Change the way the neighborhood sees its self.

Kristine Angell, Connecting People

Changing Behaviors

Anti-Violence Neighborhood Campaign

[ See the solution ] 

[ See the research ]

[ See the synthesis ]

Client: CeaseFire Chicago, the Chicago Project for Violence Prevention at the University of Illinois at Chicago School of Public Health

Team: Kristine Angell, Amanda Gepart, Apeksha Garga, James Barton, Shivani Mohan, Hye Kyong Yoo

Project Goal: The project goal was to develop a communications strategy to change the thinking about the social norms and behaviors that perpetuate the transmission of violence at the individual and community level.
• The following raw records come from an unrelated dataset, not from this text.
(** * HFT dashboard and engine: a shallow embedding and its properties

    The repository is a React/TypeScript front end ([frontend/src]) for a
    simulated trading engine.  The first part of this file embeds the
    front-end code the properties are about, one module per source file;
    the second part embeds the engine core, which the repository only
    documents; the third part states and proves the properties.

    Conventions of the embedding.
    - A JavaScript [number] is a rational [Q]: every number the embedded code
      compares or multiplies is finite (JSON carries no NaN), and on finite
      values the comparisons of the code are the comparisons of [Q].  The
      statistics of the trade history add, multiply and divide in binary64:
      there each operation is the exact one followed by [Js.round], rounding
      to the nearest binary64 value.  The formulas of the mock-data
      generator are written with the exact operations, which is what
      binary64 computes where it does not round, as on the whole numbers of
      the scenario below.
    - A JavaScript string is a [string]; [===] on strings is [String.eqb].
    - [Array.prototype.filter] is [List.filter]; [reduce] without an initial
      value is [reduce] below, which has no result on the empty array (the
      TypeError of the language).
    - Code that can throw returns a [completion]: [Normal v] or [Throws e]. *)

From Stdlib Require Import QArith Qround Qabs Qminmax Qpower Lqa ZArith List Ascii String Bool Lia DecimalString.
From stdpp Require Import base option list gmap strings.

Open Scope Z_scope.
Open Scope string_scope.

(** ** JavaScript values *)

Module Js.

Definition number := Q.

(** [a > b] and [a < b] on finite numbers. *)
Definition gt (a b : number) : bool := negb (Qle_bool a b).
Definition lt (a b : number) : bool := negb (Qle_bool b a).

(** [a || b] on numbers: [a] unless it is falsy, that is zero. *)
Definition or_number (a b : number) : number := if Qeq_bool a 0%Q then b else a.

(** [a || b] on strings: [a] unless it is the empty string. *)
Definition or_string (a b : string) : string := if String.eqb a "" then b else a.

(** A thrown value. *)
Inductive error : Type :=
| TypeError (msg : string)
| SyntaxError (msg : string)
| Error (msg : string).

(** The completion of an expression or of an awaited promise. *)
Inductive completion (A : Type) : Type :=
| Normal (a : A)
| Throws (e : error).
Arguments Normal {A} a.
Arguments Throws {A} e.

Definition bind {A B} (c : completion A) (k : A -> completion B) : completion B :=
  match c with
  | Normal a => k a
  | Throws e => Throws e
  end.

(** [arr.reduce(f)] with no initial value. *)
Definition reduce {A} (f : A -> A -> A) (arr : list A) : completion A :=
  match arr with
  | [] => Throws (TypeError "Reduce of empty array with no initial value")
  | x :: xs => Normal (fold_left f xs x)
  end.

(** [Math.max(x, ...xs)] and [Math.min(x, ...xs)] on finite numbers. *)
Definition Math_max (x : number) (xs : list number) : number := fold_left Qmax xs x.
Definition Math_min (x : number) (xs : list number) : number := fold_left Qmin xs x.

(** [n] as a number, for a length. *)
Definition of_nat (n : nat) : number := inject_Z (Z.of_nat n).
CeaseFire Chicago believes that violence is a disease caused by learned behavior and social norms, the ceaseFire model seeks to interrupt the transmission of risk events and change the social norms and behaviors that perpetuate the transmission of violence at the individual and community level. In some neighborhoods it is an epidemic, threatening the lives of everyone who comes in contact with it. CeaseFire has had success working directly with the high-risk, but has had trouble connecting with the low-risk persons of the neighborhoods it works in. A dedicated team of graduate students at the Institute of Design developed a participatory communications platform designed to build bridges that decrease fear and improve public safety within high-risk communities. Central to this strategy are the credible messengers that build trust and partnerships in the community to define the community’s role in increasing the peace.